С началом войны жизнь львовских кнайп закипела в другом режиме. Власти запретили употребление алкоголя, а вследствие этого закрылись кнайпы, где напитки были незаменимым атрибутом отдыха. «Тень смерти упала на них, — писал современник, — преимущественно стояли запертые с запасами, скрытыми глубоко в подвале за печатями. Время от времени воры взламывали печати, похищали напиток, и вскоре появлялись на улицах расхлябанные фигуры, удивляя прохожих и во многих вызывая зависть. Уже не слышно в кнайпах возгласов: «Пан старший, три сильные с крепкой!», «Пять шниттов сверху с деликатным воротничком!» Напрасно было бы прислушиваться в «Жорже» — ни следа бухания шампанских пробок. Недавно я встретился с одним пиволюбом и не узнал его. Животик опал, очистился взгляд, голос приобрел звонкость, а на лице засверкала жизненная энергия. Рассказал мне о ходе отвыкания от напитка Гамбринуса, с которым жил годами.

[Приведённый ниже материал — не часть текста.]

(** * Correlation of panel, module and fault detections (detection.py)

    A shallow embedding of the per-frame body of [run] in [detection.py]:
    the three detector passes, the sorting of the box lists, the nested
    panel / module / fault loops that draw on the preview and anomaly
    images, and what is written to disk.

    Conventions of the embedding.
    - Box coordinates are integers: every pass rounds the rescaled
      coordinates ([scale_coords(...).round()]) before it stores them, so
      the [float] values kept in the box lists are integer valued.
    - A midpoint [(a + b) / 2] and a confidence score are rationals: the
      binary floating point values the program handles are dyadic
      rationals, and with integer coordinates and scores of at most 24
      significant bits the sums, halvings and the product by 10000 are
      exact in binary64.
    - An image buffer is named by a reference into a store; the store keeps,
      per buffer, the drawing calls issued on it, oldest first.  Two Python
      names bound to one array are one reference.
    - [cv2.waitKey] reads the next entry of a list of key codes; when the
      list is exhausted no key was pressed and the call returns -1.
    - The detectors, non-max suppression, the rescaling of coordinates, the
      colour table and the formatting of the annotator's labels are
      parameters: they live outside this file of the repository.
    - Logging, timing and the window display are not modelled; an image
      source ([dataset.mode == 'image'], one image per batch) is assumed. *)

From Stdlib Require Import QArith Qround.
From stdpp Require Import base tactics option list sorting strings pretty gmap.

Open Scope Z_scope.

#[local] Set Warnings "-clear-no-such-hyp".

(** * Part I: the program *)

(** ** Boxes and the containment test *)

(** One entry of [pred_*_solar_modules]: [[x1, y1, x2, y2]]. *)
Record box := Box { bx1 : Z; by1 : Z; bx2 : Z; by2 : Z }.

#[global] Instance box_eq_dec : EqDecision box.
Proof. solve_decision. Defined.

(** Strict comparison of two floats, as a boolean. *)
Definition Qltb (a b : Q) : bool := negb (Qle_bool b a).

(** [(b[0] + b[2]) / 2, (b[1] + b[3]) / 2] (lines 325 and 335). *)
Definition mid_point_x (b : box) : Q := (inject_Z (bx1 b + bx2 b) / 2)%Q.
Definition mid_point_y (b : box) : Q := (inject_Z (by1 b + by2 b) / 2)%Q.

(** The condition of lines 326 and 336:
    [mx > p[0] and mx < p[2] and my > p[1] and my < p[3]]. *)
Definition inside (mx my : Q) (p : box) : bool :=
  Qltb (inject_Z (bx1 p)) mx && Qltb mx (inject_Z (bx2 p)) &&
  Qltb (inject_Z (by1 p)) my && Qltb my (inject_Z (by2 p)).

(** The test applied to the midpoint of a detection [d] and a panel [p]. *)
Definition contained (d p : box) : bool :=
  inside (mid_point_x d) (mid_point_y d) p.

(** ** Sorting of the box lists *)

(** Python compares two lists of floats lexicographically. *)
Definition box_le (a b : box) : Prop :=
  bx1 a < bx1 b \/ (bx1 a = bx1 b /\
   (by1 a < by1 b \/ (by1 a = by1 b /\
     (bx2 a < bx2 b \/ (bx2 a = bx2 b /\ by2 a <= by2 b))))).

#[global] Instance box_le_dec : RelDecision box_le.
Proof. intros a b. unfold box_le. apply _. Defined.

(** [list.sort()]: a stable sort.  On boxes the order is total and
    antisymmetric, so the sorted list is unique and any stable sort
    computes it. *)
Definition py_sort (l : list box) : list box := merge_sort box_le l.

(** ** Images, keys and files *)

Definition point : Type := Z * Z.
Definition colour : Type := Z * Z * Z.

(** A drawing call on an image buffer. *)
Inductive drawop :=
  | Rectangle (p1 p2 : point) (c : colour) (thickness : Z)
      (* cv2.rectangle(img, p1, p2, c, thickness) *)
  | PutText (text : string) (org : point) (fontScale : Z) (c : colour)
      (thickness : Z)
      (* cv2.putText(img, text, org, FONT_HERSHEY_SIMPLEX, fontScale, c,
         thickness, LINE_AA) *)
  | BoxLabel (b : box) (label : string) (c : colour).
      (* annotator.box_label(xyxy, label, color=c) *)

#[global] Instance drawop_eq_dec : EqDecision drawop.
Proof. solve_decision. Defined.

(** What has been drawn on a buffer since it was read or copied. *)
Abbreviation canvas := (list drawop).

(** A reference to an image buffer. *)
Abbreviation ref := nat.

(** One line of a label file: [(cls, *xywh, conf)] or [(cls, *xywh)]. *)
Record label_line := LabelLine
  { ll_cls : Z; ll_xywh : Q * Q * Q * Q; ll_conf : option Q }.

Inductive file :=
  | ImageFile (c : canvas)
  | TextFile (lines : list label_line).

Inductive detector := PanelModel | FaultModel | SingleModel.

#[global] Instance detector_eq_dec : EqDecision detector.
Proof. solve_decision. Defined.

(** The state the body of [run] acts on.  [T] is the type of the input
    tensor recorded with each detector call. *)
Record world {T : Type} := World
  { heap : list canvas;            (* image buffers, by reference *)
    keys : list Z;                 (* key codes not yet read *)
    disk : gmap string file;       (* files under save_dir, by name *)
    calls : list (detector * T)    (* detector invocations, oldest first *) }.
Arguments world : clear implicits.
Arguments World {T} _ _ _ _.

Definition set_heap {T} (h : list canvas) (w : world T) : world T :=
  World h (keys w) (disk w) (calls w).
Definition set_keys {T} (k : list Z) (w : world T) : world T :=
  World (heap w) k (disk w) (calls w).
Definition set_disk {T} (d : gmap string file) (w : world T) : world T :=
  World (heap w) (keys w) d (calls w).
Definition set_calls {T} (c : list (detector * T)) (w : world T) : world T :=
  World (heap w) (keys w) (disk w) c.

(** State-passing computations. *)
Definition M (T A : Type) : Type := world T -> A * world T.

Definition ret {T A} (a : A) : M T A := fun w => (a, w).
Definition bind {T A B} (m : M T A) (f : A -> M T B) : M T B :=
  fun w => let (a, w') := m w in f a w'.

#[global] Instance M_ret {T} : MRet (M T) := @ret T.
#[global] Instance M_bind {T} : MBind (M T) := fun A B f m => bind m f.

(** [cv2.imread(path)], [x.copy()]: a fresh buffer holding the source
    raster, nothing drawn on it yet. *)
Definition new_image {T} : M T ref :=
  fun w => (length (heap w), set_heap (heap w ++ [[]]) w).

(** Any drawing call mutates the buffer it is given. *)
Definition draw {T} (r : ref) (op : drawop) : M T unit :=
  fun w => (tt, set_heap (alter (fun c => c ++ [op]) r (heap w)) w).

(** [cv2.waitKey(delay)]. *)
Definition waitKey {T} (delay : Z) : M T Z :=
  fun w => (hd (-1) (keys w), set_keys (tl (keys w)) w).

(** The pixels of buffer [r], as the calls drawn on the source raster. *)
Definition pixels {T} (r : ref) (w : world T) : canvas :=
  default [] (heap w !! r).

(** Changing and listing the files under [save_dir]. *)
Definition update_disk {T} (f : gmap string file -> gmap string file)
    : M T unit :=
  fun w => (tt, set_disk (f (disk w)) w).
Definition read_disk {T} : M T (gmap string file) :=
  fun w => (disk w, w).

(** ** The confidence label of a fault (lines 348 and 349) *)

(** [int(x)]: truncation toward zero. *)
Definition py_int (x : Q) : Z := Z.quot (Qnum x) (Z.pos (Qden x)).

(** One decimal digit. *)
Definition digit (d : Z) : string := pretty (Z.abs d mod 10).

(** [str(n / 100)] for an integer [n]: the quotient is a float, and [str]
    prints the shortest decimal that reads back as that float, with at
    least one digit after the point.  For [n / 100] that is the integer
    part, a point, and the hundredths without a trailing zero.  (Python
    switches to exponent notation only from 1e16 on.) *)
Definition str_div100 (n : Z) : string :=
  let a := Z.abs n in
  let frac := a mod 100 in
  (if n <? 0 then "-" else "") +:+ pretty (a / 100) +:+ "." +:+
  (if frac mod 10 =? 0 then digit (frac / 10)
   else digit (frac / 10) +:+ digit frac).

(** [str((int(prob * 10000)) / 100) + "%"]. *)
Definition percent_label (prob : Q) : string :=
  str_div100 (py_int (prob * 10000)) +:+ "%".

(** ** The panel, module and fault loops (lines 313 to 354) *)

(** [(int(b[0]), int(b[1]))] and [(int(b[2]), int(b[3]))]; the stored
    coordinates are integers already. *)
Definition corner1 (b : box) : point := (bx1 b, by1 b).
Definition corner2 (b : box) : point := (bx2 b, by2 b).

Definition panel_outline (p : box) : drawop :=
  Rectangle (corner1 p) (corner2 p) (0, 255, 0) 5.          (* line 320 *)
Definition module_outline (m : box) : drawop :=
  Rectangle (corner1 m) (corner2 m) (255, 0, 0) 2.          (* line 327 *)
Definition panel_filled (p : box) : drawop :=
  Rectangle (corner1 p) (corner2 p) (0, 0, 255) (-1).       (* lines 337, 340 *)
Definition fault_outline (f : box) : drawop :=
  Rectangle (corner1 f) (corner2 f) (255, 255, 0) 5.        (* lines 338, 341 *)
Definition fault_text (f : box) (prob : Q) : drawop :=
  PutText (percent_label prob) (bx1 f - 30, by1 f - 1) 1 (255, 0, 0) 2.
                                                            (* lines 344 to 349 *)

(** [ord('s')], and the test [cv2.waitKey(1) & 0xFF == ord('s')]. *)
Definition ord_s : Z := 115.
Definition is_s (k : Z) : bool := Z.land k 255 =? ord_s.

(** Lines 324 to 332, for the panel [p] whose preview buffer is [temp]. *)
Fixpoint module_loop {T} (p : box) (temp : ref) (singles : list box)
    : M T unit :=
  match singles with
  | [] => mret tt
  | m :: rest =>
      if contained m p then
        draw temp (module_outline m);;
        waitKey 1000;;
        k ← waitKey 1;
        if is_s k then mret tt                      (* break *)
        else module_loop p temp rest
      else module_loop p temp rest
  end.

(** Lines 334 to 351.  [faults] pairs [pred_fault_solar_modules[ml]] with
    [prob_fault_solar_modules[ml]]; both lists are appended to together
    (lines 227 and 228), so they have one length. *)
Fixpoint fault_loop {T} (p : box) (temp2 img_detection : ref)
    (faults : list (box * Q)) : M T unit :=
  match faults with
  | [] => mret tt
  | (f, prob) :: rest =>
      (if contained f p then
         draw temp2 (panel_filled p);;
         draw temp2 (fault_outline f);;
         draw img_detection (panel_filled p);;
         draw img_detection (fault_outline f);;
         draw temp2 (fault_text f prob);;
         draw img_detection (fault_text f prob);;
         waitKey 1000;;
         mret tt
       else mret tt);;
      fault_loop p temp2 img_detection rest
  end.

(** Lines 313 to 354.  [img] is read anew for every panel, and [temp] and
    [temp2] are two names of it. *)
Fixpoint panel_loop {T} (fulls singles : list box) (faults : list (box * Q))
    (img_detection : ref) : M T unit :=
  match fulls with
  | [] => mret tt
  | p :: rest =>
      img ← new_image;
      let temp := img in
      let temp2 := img in
      waitKey 1000;;
      draw temp (panel_outline p);;
      waitKey 1000;;
      module_loop p temp singles;;
      fault_loop p temp2 img_detection faults;;
      k ← waitKey 1;
      if is_s k then mret tt                        (* break *)
      else panel_loop rest singles faults img_detection
  end.

(** Lines 311 to 354: the anomaly image is a copy of a fresh read of the
    file; the result is its reference. *)
Definition correlate {T} (fulls singles faults : list box) (probs : list Q)
    : M T ref :=
  img_detection ← new_image;
  panel_loop fulls singles (zip faults probs) img_detection;;
  mret img_detection.

(** ** One detector pass and the frame *)

(** A row of a detection tensor after non-max suppression:
    [*xyxy, conf, cls]. *)
Record row := Row { r_xyxy : Q * Q * Q * Q; r_conf : Q; r_cls : Z }.

(** [torch.round]: to the nearest integer, halves to the even one. *)
Definition round_half_even (x : Q) : Z :=
  let f := Qfloor x in
  let r := (x - inject_Z f)%Q in
  if Qltb r (1 # 2) then f
  else if Qltb (1 # 2) r then f + 1
  else if Z.even f then f else f + 1.

Definition round_box (c : Q * Q * Q * Q) : box :=
  let '(a, b, c, d) := c in
  Box (round_half_even a) (round_half_even b)
      (round_half_even c) (round_half_even d).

Сначала его трафлял шляк[2], потом почувствовал депрессию, а еще позже наступил голод — он просто бросился закусывать свое раздражение, после чего уже лакомился лимонадом».
В октябре 1914 г. во Львов приехал корреспондент газеты «Русские ведомости» Алексей Толстой. Город потряс его: «Это богатый, красивый, упорядоченный город». Писатель посетил кофейни и Винницы, где его поразил нрав львовянок, не поддающихся на ухаживания российских гусар. Одна такая даже довела гусара до слез.

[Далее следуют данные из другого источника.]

(** C6, as the code has it: the unsubscribe function returned by
    [on(channels, cb)] reads [channels] when it is called.  Called while
    the array holds what it held at the call of [on] (as it always does
    when a string was given), it returns, deletes [cb] from the set of each
    of those channels and changes the set of no other channel, and a second
    such call changes nothing at all.  Whatever the array holds by then,
    the function deletes [cb] from the channels the array holds at that
    moment, up to the first inherited name, and from no other. *)
Theorem handle_round_trip (input : string + aref) (cb : cbid)
    (mem0 mem : arrays) (b0 b1 b : bus) (h : thunk) :
  wf b0 → on input cb mem0 b0 = (b1, Some h) → wf b →
  let now := channels_of mem input in
  let b' := (unsubscribe h mem b).1 in
  (now = channels_of mem0 input →
     (unsubscribe h mem b).2 = true ∧
     (∀ k, k ∈ channels_of mem0 input →
           registered b' k = Set_delete cb (registered b k) ∧
           cb ∉ registered b' k) ∧
     (∀ k, k ∉ channels_of mem0 input → registered b' k = registered b k) ∧
     unsubscribe h mem b' = (b', true)) ∧
  (∀ k, k ∈ reached now →
        registered b' k = Set_delete cb (registered b k) ∧
        cb ∉ registered b' k) ∧
  (∀ k, k ∉ reached now → registered b' k = registered b k) ∧
  (unsubscribe h mem b').1 = b'.
Proof.
  intros Hwf0 Hon Hwf now b'.
  destruct (on_returned _ _ _ _ _ _ Hwf0 Hon) as (-> & _ & Hall).
  assert (∀ k, k ∈ reached now →
            registered b' k = Set_delete cb (registered b k) ∧
            cb ∉ registered b' k) as H1.
  { intros k Hk. unfold b'. rewrite registered_unsubscribe by done.
    cbn [th_channels th_callback]. fold now. rewrite decide_True by done.
    split; [done|]. rewrite elem_of_Set_delete. tauto. }
  assert (∀ k, k ∉ reached now → registered b' k = registered b k) as H2.
  { intros k Hk. unfold b'. rewrite registered_unsubscribe by done.
    cbn [th_channels]. fold now. by rewrite decide_False. }
  assert ((unsubscribe (Thunk input cb) mem b').1 = b') as H3.
  { apply unsubscribe_each_absent; [by apply unsubscribe_wf|].
    cbn [th_channels th_callback]. intros k Hk. by apply H1. }
  split; [|done]. intros Hnow. rewrite Hnow, Hall in H1, H2.
  assert (∀ b2, wf b2 → (unsubscribe (Thunk input cb) mem b2).2 = true) as Hok.
  { intros b2 Hwf2. apply unsubscribe_each_ok; [done|].
    cbn [th_channels]. fold now. by rewrite Hnow. }
  split; [by apply Hok|]. split; [done|]. split; [done|].
  rewrite <- H3 at 2. rewrite <- (Hok b') by by apply unsubscribe_wf.
  by destruct (unsubscribe (Thunk input cb) mem b').
Qed.

(** ** The expander *)

Lemma expand_base sep c base :
  first_split sep c base → _expandChannelsToListeners sep c = [c; base; "*"].
Proof.
  intros Hfs. unfold _expandChannelsToListeners, indexOf, split1.
  destruct (String.index 0 sep c) as [i|] eqn:Hi.
  - apply index0_Some in Hi as [Hfs' _].
    rewrite (first_split_unique _ _ _ _ Hfs Hfs').
    replace (Z.of_nat i =? -1)%Z with false; [done|].
    symmetry. apply Z.eqb_neq. lia.
  - destruct Hfs as [[r Hr] _]. destruct sep as [|a sep].
    + destruct c; simpl in Hi; [discriminate|].
      by destruct (String.index 0 EmptyString c).
    + exfalso. eapply index0_None; [|exact Hi|]; [done|]. by exists base, r.
Qed.

Lemma expand_plain sep c :
  sep ≠ EmptyString → ¬ occurs sep c → _expandChannelsToListeners sep c = [c; "*"].
Proof.
  intros Hsep Hno. unfold _expandChannelsToListeners, indexOf, split1.
  destruct (String.index 0 sep c) as [i|] eqn:Hi; [|done].
  exfalso. apply Hno. apply index0_Some in Hi as [[[r Hr] _] _]. by eexists _, r.
Qed.

Lemma occurs_first_split sep c : occurs sep c → ∃ base, first_split sep c base.
Proof.
  intros (p & r & Hc).
  destruct (String.index 0 sep c) as [i|] eqn:Hi.
  - apply index0_Some in Hi as [Hfs _]. eauto.
  - destruct sep as [|a sep].
    + destruct c; simpl in Hi; [discriminate|].
      by destruct (String.index 0 EmptyString c).
    + exfalso. eapply index0_None; [|exact Hi|]; [done|]. by exists p, r.
Qed.

(** C1: for a channel that contains the separator the expansion is the
    channel, its prefix up to the first occurrence of the separator, and
    "*"; for a channel that does not, it is the channel and "*"; and what
    follows the first occurrence has no part in the base. *)
Theorem expand_spec (sep c : string) :
  sep ≠ EmptyString →
  (occurs sep c →
     ∃ base, first_split sep c base ∧
             _expandChannelsToListeners sep c = [c; base; "*"]) ∧
  (¬ occurs sep c → _expandChannelsToListeners sep c = [c; "*"]) ∧
  (∀ base rest rest',
     first_split sep (base +:+ sep +:+ rest) base →
     _expandChannelsToListeners sep (base +:+ sep +:+ rest') =
       [base +:+ sep +:+ rest'; base; "*"]).
Proof.
  intros Hsep. split; [|split].
  - intros Hoc. destruct (occurs_first_split _ _ Hoc) as [base Hb].
    exists base. split; [done|]. by apply expand_base.
  - by apply expand_plain.
  - intros base rest rest' Hfs. apply expand_base, first_split_extend.
    destruct Hfs as [_ Hmin]. split; [exists EmptyString; by rewrite append_empty_r|].
    intros p' r' Heq. apply (Hmin p' (r' +:+ rest)).
    rewrite <- !app_assoc_s. rewrite <- app_assoc_s in Heq. by rewrite <- Heq.
Qed.

(** ** The registry holds no empty set *)

Lemma mutate_wf mem b m : wf b → wf (mutate mem b m).
Proof.
  intros Hwf. destruct m as [input cb|t|]; simpl.
  - by apply on_wf.
  - by apply unsubscribe_wf.
  - by apply removeAll_wf.
Qed.

Lemma mutate_all_wf ms b : wf b → wf (mutate_all b ms).
Proof.
  unfold mutate_all. revert b.
  induction ms as [|[mem m] ms IH]; intros b Hwf; simpl; [done|].
  by apply IH, mutate_wf.
Qed.

(** C9: after any sequence of subscriptions, calls of unsubscribe functions
    and [removeAllSubscriptions], whatever the arrays hold at each call and
    whether or not a call raises, every channel the registry has an entry
    for has a callback registered. *)
Theorem registry_never_holds_empty_set (sep : string)
    (ms : list (arrays * mutation)) (channel : string) :
  let b := mutate_all (new_Superbus sep) ms in
  is_Some (_subs b !! channel) → registered b channel ≠ [].
Proof.
  intros b [l Hl]. unfold registered. rewrite Hl.
  eapply (wf_nonempty b); [apply mutate_all_wf, wf_new | done].
Qed.

(** ** Dispatch *)

Section DispatchProps.

Context {Data : Type}.
Variable behave : list (call Data) → cbid → string → Data → outcome.

Lemma promises_of_app (l1 l2 : list (call Data)) :
  promises_of (l1 ++ l2) = promises_of l1 ++ promises_of l2.
Proof. apply omap_app. Qed.

Lemma call_all_spec cbs c d log ps :
  ∃ new, (call_all behave cbs c d log ps).1 = log ++ new ∧
    match (call_all behave cbs c d log ps).2 with
    | Some ps' =>
        sig_of <$> new = (λ cb, (cb, c, d)) <$> cbs ∧
        ps' = ps ++ promises_of new ∧
        Forall (λ x, ¬ raised x) new
    | None =>
        ∃ called x, new = called ++ [x] ∧ raised x ∧
          Forall (λ x, ¬ raised x) called ∧
          (sig_of <$> new) `prefix_of` ((λ cb, (cb, c, d)) <$> cbs)
    end.
Proof.
  revert log ps. induction cbs as [|cb cbs IH]; intros log ps; simpl.
  - exists []. rewrite !app_nil_r. by repeat split.
  - destruct (behave log cb c d) as [| |p] eqn:Hb.
    + destruct (IH (log ++ [Call cb c d Returned]) ps) as [new [Hlog Hres]].
      exists (Call cb c d Returned :: new). split.
      { rewrite Hlog. by rewrite <- app_assoc. }
      destruct (call_all behave cbs c d _ ps).2 as [ps'|].
      * destruct Hres as (Hsig & -> & Hnr). repeat split.
        -- rewrite !fmap_cons. by f_equal.
        -- constructor; [done|done].
      * destruct Hres as (called & x & -> & Hx & Hnr & Hpre).
        exists (Call cb c d Returned :: called), x. repeat split; try done.
        -- constructor; done.
        -- rewrite !fmap_cons. by apply prefix_cons.
    + exists [Call cb c d Raised]. simpl. split; [done|].
      exists [], (Call cb c d Raised). repeat split; try done.
      apply prefix_cons, prefix_nil.
    + destruct (IH (log ++ [Call cb c d (Deferred p)]) (ps ++ [p])) as [new [Hlog Hres]].
      exists (Call cb c d (Deferred p) :: new). split.
      { rewrite Hlog. by rewrite <- app_assoc. }
      destruct (call_all behave cbs c d _ (ps ++ [p])).2 as [ps'|].
      * destruct Hres as (Hsig & -> & Hnr). repeat split.
        -- rewrite !fmap_cons. by f_equal.
        -- unfold promises_of at 2. simpl. by rewrite <- app_assoc.
        -- constructor; [done|done].
      * destruct Hres as (called & x & -> & Hx & Hnr & Hpre).
        exists (Call cb c d (Deferred p) :: called), x. repeat split; try done.
        -- constructor; done.
        -- rewrite !fmap_cons. by apply prefix_cons.
Qed.

Lemma levels_cons b c d listener rest log :
  levels behave b c d (listener :: rest) log =
  match subs_at b listener with
  | Some Not_a_Set => (log, Rejected)
  | _ =>
      match registered b listener with
      | [] => levels behave b c d rest log
      | cbs =>
          match call_all behave cbs c d log [] with
          | (log', Some proms) => (log', Awaiting c d proms rest)
          | (log', None) => (log', Rejected)
          end
      end
  end.
Proof.
  simpl. rewrite registered_subs_at.
  destruct (subs_at b listener) as [[l|]|]; simpl; try done.
  unfold Set_size. by destruct (deref b l).
Qed.

(** At a listener the registry has a Set for, or nothing. *)
Lemma levels_cons_set b c d listener rest log :
  subs_at b listener ≠ Some Not_a_Set →
  levels behave b c d (listener :: rest) log =
  match registered b listener with
  | [] => levels behave b c d rest log
  | cbs =>
      match call_all behave cbs c d log [] with
      | (log', Some proms) => (log', Awaiting c d proms rest)
      | (log', None) => (log', Rejected)
      end
  end.
Proof.
  intros Hs. rewrite levels_cons. by destruct (subs_at b listener) as [[l|]|].
Qed.

(** At a listener that is an inherited name. *)
Lemma levels_cons_inherited b c d listener rest log :
  subs_at b listener = Some Not_a_Set →
  levels behave b c d (listener :: rest) log = (log, Rejected).
Proof. intros Hs. by rewrite levels_cons, Hs. Qed.

Lemma registered_inherited b l :
  subs_at b l = Some Not_a_Set → registered b l = [].
Proof. intros Hs. by rewrite registered_subs_at, Hs. Qed.

Lemma plan_cons b c (d : Data) l ls :
  plan b c d (l :: ls) = level_plan b c d l ++ plan b c d ls.
Proof. reflexivity. Qed.

Lemma plan_app b c (d : Data) ls1 ls2 :
  plan b c d (ls1 ++ ls2) = plan b c d ls1 ++ plan b c d ls2.
Proof. apply bind_app. Qed.

Lemma levels_spec b c d ls log :
  ∃ new, (levels behave b c d ls log).1 = log ++ new ∧
    match (levels behave b c d ls log).2 with
    | Awaiting c' d' ps rest =>
        c' = c ∧ d' = d ∧
        (∃ visited, ls = visited ++ rest ∧ sig_of <$> new = plan b c d visited) ∧
        ps = promises_of new ∧ Forall (λ x, ¬ raised x) new
    | Resolved => plan b c d ls = [] ∧ new = []
    | Rejected =>
        (sig_of <$> new) `prefix_of` plan b c d ls ∧
        ((∃ called x, new = called ++ [x] ∧ raised x ∧
                      Forall (λ x, ¬ raised x) called) ∨
         new = [])
    end.
Proof.
  induction ls as [|l ls IH].
  - exists []. simpl. by rewrite app_nil_r.
  - destruct (decide (subs_at b l = Some Not_a_Set)) as [Hs|Hs].
    { rewrite levels_cons_inherited by done. exists []. cbn [fst snd].
      rewrite app_nil_r. split; [done|]. split; [apply prefix_nil | by right]. }
    rewrite levels_cons_set, plan_cons by done. unfold level_plan.
    destruct (registered b l) as [|cb cbs] eqn:Hreg.
    + destruct IH as [new [Hlog Hres]]. exists new. split; [done|].
      destruct (levels behave b c d ls log).2 as [c' d' ps rest| |]; [|done|done].
      destruct Hres as (-> & -> & (visited & -> & Hsig) & -> & Hnr).
      repeat split; try done. exists (l :: visited). split; [done|].
      rewrite plan_cons. unfold level_plan. by rewrite Hreg.
    + destruct (call_all_spec (cb :: cbs) c d log []) as [new [Hlog Hres]].
      destruct (call_all behave (cb :: cbs) c d log []) as [log' [ps|]];
        cbn [fst snd] in *; exists new; (split; [done|]).
      * destruct Hres as (Hsig & -> & Hnr). repeat split; try done.
        exists [l]. split; [done|].
        rewrite plan_cons. unfold level_plan. rewrite Hreg.
        change (plan b c d []) with (@nil (cbid * string * Data)).
        by rewrite app_nil_r.
      * destruct Hres as (called & x & -> & Hx & Hnr & Hpre).
        split; [by apply prefix_app_r|]. left. by exists called, x.
Qed.

Lemma promise_all_fulfilled store ps :
  promise_all store ps = Fulfilled ↔ ∀ p, p ∈ ps → store !! p = Some true.
Proof.
  unfold promise_all.
  destruct (existsb _ ps) eqn:He.
  - split; [done|]. intros Hall. apply existsb_exists in He as (p & Hp & Hf).
    apply list_elem_of_In, Hall in Hp. unfold pstate_of in Hf. by rewrite Hp in Hf.
  - destruct (forallb _ ps) eqn:Hf.
    + split; [|done]. intros _ p Hp. rewrite forallb_forall in Hf.
      apply list_elem_of_In, Hf in Hp. unfold pstate_of in Hp.
      by destruct (store !! p) as [[]|].
    + split; [done|]. intros Hall.
      assert (forallb (λ p, is_fulfilled (pstate_of store p)) ps = true); [|congruence].
      apply forallb_forall. intros p Hp. apply list_elem_of_In, Hall in Hp.
      unfold pstate_of. by rewrite Hp.
Qed.

Lemma promise_all_failed store ps :
  promise_all store ps = Failed ↔ ∃ p, p ∈ ps ∧ store !! p = Some false.
Proof.
  unfold promise_all.
  destruct (existsb _ ps) eqn:He.
  - split; [|done]. intros _. apply existsb_exists in He as (p & Hp & Hf).
    exists p. split; [by apply list_elem_of_In|]. unfold pstate_of in Hf.
    by destruct (store !! p) as [[]|].
  - assert (¬ ∃ p, p ∈ ps ∧ store !! p = Some false) as Hno.
    { intros (p & Hp & Hf).
      assert (existsb (λ p, is_failed (pstate_of store p)) ps = true); [|congruence].
      apply existsb_exists. exists p. split; [by apply list_elem_of_In|].
      unfold pstate_of. by rewrite Hf. }
    destruct (forallb _ ps); split; done.
Qed.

За неимением места для заливания червячка Львов сосредоточился на семейных очагах.
19 июля 1919 г. газета писала: «Небесных птиц, которые не сеют, не жнут, а ищут везде дурачков, развелось немерено. Один из их братии посетил ресторан Тенненбаума (ул. Рейтана, 1), где сначала стрельнул себе бокальчик водки, а затем потребовал от хозяина 1000 крон в обмен за молчание о том, где он получил водку. Шурин хозяина выплатил 500 крон, однако дал знать в полицию. Шантажиста ищут».
Когда началась Первая мировая война, во Львове появилась идея создать дешевые кухни для семей тех, кого мобилизовали на фронт. Первая такая кухня, кроме существующих и ранее для нищих, открылась на ул. Оссолинских, 11. Но хотя эти кухни и стали для многих большой помощью, однако всех накормить не могли.
Когда же наш город захватили российские войска, президент Рутовский пригласил к себе управляющих этой кухни — пани Аргасинскую, пани Дулебянку, пани Гостинскую, пани Госерову и пани Ломницкую и попросил их организовать таких кухонь больше. И решено было, что каждый участок получит свою кухню. И не только для рабочих, но и для интеллигенции. Первая кухня для интеллигенции открылась в здании «Сокола» под руководством пани Стшалковской, следующая — в Круге литературно-художественном и т. д., пока общее количество дешевых столовых не достигло 47. Только тогда президент сообщил, что на этом стоит остановиться, потому что большего количества кухонь город содержать не сможет.